Bande-annonce "classique" (4'25) : JLG donne un aperçu de son film, comme toute bande-annonce qui se respecte. En découpant tout ça en quelques grandes thématiques (une douzaine, en gros, "Palestine", "De l'or", "Des histoires", "Egypte", "Des Paroles", etc.), il induit avant même la vision du Grand Œuvre un classement, un sens de lecture. La question est : est-ce que ça donne envie de voir le film ? Eh bien oui et non. Pour ceux qui détestent Godard, ils relèveront l'amateurisme de certains plans (Film Socialisme n'est pas un modèle de rigueur esthétique), le côté sibyllin de ce qui nous est raconté ; pour les fans, ils se pourlècheront les babines devant ces plans saturés de couleurs, devant ces images de peinture ou de sculpture, et devant les petites friandises que le film leur fait attendre (Patti Smith en guest, un lama impayable, Alain Badiou qui passe par là).

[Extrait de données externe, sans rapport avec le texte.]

(** ** What the nested users give away *)

Lemma nested_user_public (db : DB) (uid : Z) :
  nested_user (public_db db) uid = nested_user db uid.
Proof.
  unfold nested_user, public_db. cbn [users].
  rewrite (query_get_map user_id public_part) by reflexivity.
  now destruct (query_get user_id (users db) uid).
Qed.

Lemma review_dump_public (db : DB) (r : Review) :
  review_dump (public_db db) r = review_dump db r.
Proof. unfold review_dump. now rewrite !nested_user_public. Qed.

Lemma bid_dump_public (db : DB) (b : Bid) :
  bid_dump (public_db db) b = bid_dump db b.
Proof. unfold bid_dump. now rewrite !nested_user_public. Qed.

Lemma render_public (db : DB) (b : Body) :
  (forall u, b <> UserDump u) ->
  render (public_db db) b = render db b.
Proof.
  intros Hb. destruct b; cbn [render]; try reflexivity.
  - now elim (Hb u).
  - unfold project_dump. rewrite !nested_user_public.
    rewrite (map_ext _ _ (bid_dump_public db)).
    rewrite (map_ext _ _ (review_dump_public db)).
    destruct (project_freelancer_id p); [now rewrite nested_user_public|reflexivity].
  - apply bid_dump_public.
  - apply review_dump_public.
Qed.

Lemma private_not_nested (db : DB) (uid : Z) (k : string) :
  private_field k -> has_key k (nested_user db uid) = false.
Proof.
  unfold nested_user.
  intros [->|[->|[->| ->]]]; now destruct (query_get user_id (users db) uid).
Qed.

Lemma private_not_in_review (db : DB) (r : Review) (k : string) :
  private_field k -> has_key k (review_dump db r) = false.
Proof.
  intros Hk. unfold review_dump. cbn [has_key existsb].
  rewrite !(private_not_nested db _ k Hk).
  destruct Hk as [->|[->|[->| ->]]]; now destruct (review_comment r).
Qed.

Lemma private_not_in_bid (db : DB) (b : Bid) (k : string) :
  private_field k -> has_key k (bid_dump db b) = false.
Proof.
  intros Hk. unfold bid_dump. cbn [has_key existsb].
  rewrite !(private_not_nested db _ k Hk).
  now destruct Hk as [->|[->|[->| ->]]].
Qed.

Lemma private_not_in_array {A : Type} (f : A -> json) (l : list A) (k : string) :
  (forall a, has_key k (f a) = false) ->
  existsb (has_key k) (map f l) = false.
Proof.
  intros Hf. induction l as [|a l IH]; cbn [map existsb]; [reflexivity|].
  now rewrite Hf, IH.
Qed.

(** X24. A project, a bid or a review sent to a client shows of each user it
    nests only the key, the username, the freelancer flag and the ranking
    score: such a body is the same for two databases that differ only in
    the emails, bios, skills and password digests of their users, and it has
    no field named [email], [bio], [skills] or [password_hash] at any
    depth. *)
Theorem nested_users_show_public_fields_only
    (db1 db2 : DB) (b : Body) (k : string) :
  public_db db1 = public_db db2 ->
  (forall u, b <> UserDump u) ->
  private_field k ->
  render db1 b = render db2 b /\ has_key k (render db1 b) = false.
Proof.
  intros Hdb Hb Hk. split.
  - rewrite <- (render_public db1 b Hb), <- (render_public db2 b Hb).
    now rewrite Hdb.
  - destruct b; cbn [render].
    + now destruct Hk as [->|[->|[->| ->]]].
    + now elim (Hb u).
    + unfold project_dump. cbn [has_key existsb].
      rewrite (private_not_in_array _ _ k (fun r => private_not_in_review db1 r k Hk)).
      rewrite (private_not_in_array _ _ k (fun x => private_not_in_bid db1 x k Hk)).
      rewrite !(private_not_nested db1 _ k Hk).
      destruct (project_freelancer_id p); cbn [nullable has_key];
        rewrite ?(private_not_nested db1 _ k Hk);
        now destruct Hk as [->|[->|[->| ->]]].
    + now apply private_not_in_bid.
    + now apply private_not_in_review.
    + now destruct Hk as [->|[->|[->| ->]]].
Qed.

Bande-annonce 2 (4'06) : C'est bien simple, vous avez là tout le film du début à la fin... mais passé en 4 minutes. C'est assez impressionnant de regarder un film de Godard en accéléré, on le comprend presque mieux qu'en vitesse normale. En tout cas, toujours aussi sarcastique, notre JLG fait son bougon et propose la bande-annonce ultime : vous voulez avoir un aperçu de ce que va être le film ? voilà. Quelques motifs se détachent dans le magma, un geste, une attitude, un long passage consacré aux images d'archives, l'apparition de cet enfant, les trois parties du film très découpées. Mais l'impression qui reste est un chaos d'impressions. Heureusement, Godard inscrit à nouveau, en vitesse normale, quelques grands titres de chapitres, réorganisant un tout petit peu le désordre. Est-ce que ça donne envie de voir le film ? Oui, pour que tout ça s'arrête, et parce que, mine de rien, cet acte insolent fait espérer le meilleur.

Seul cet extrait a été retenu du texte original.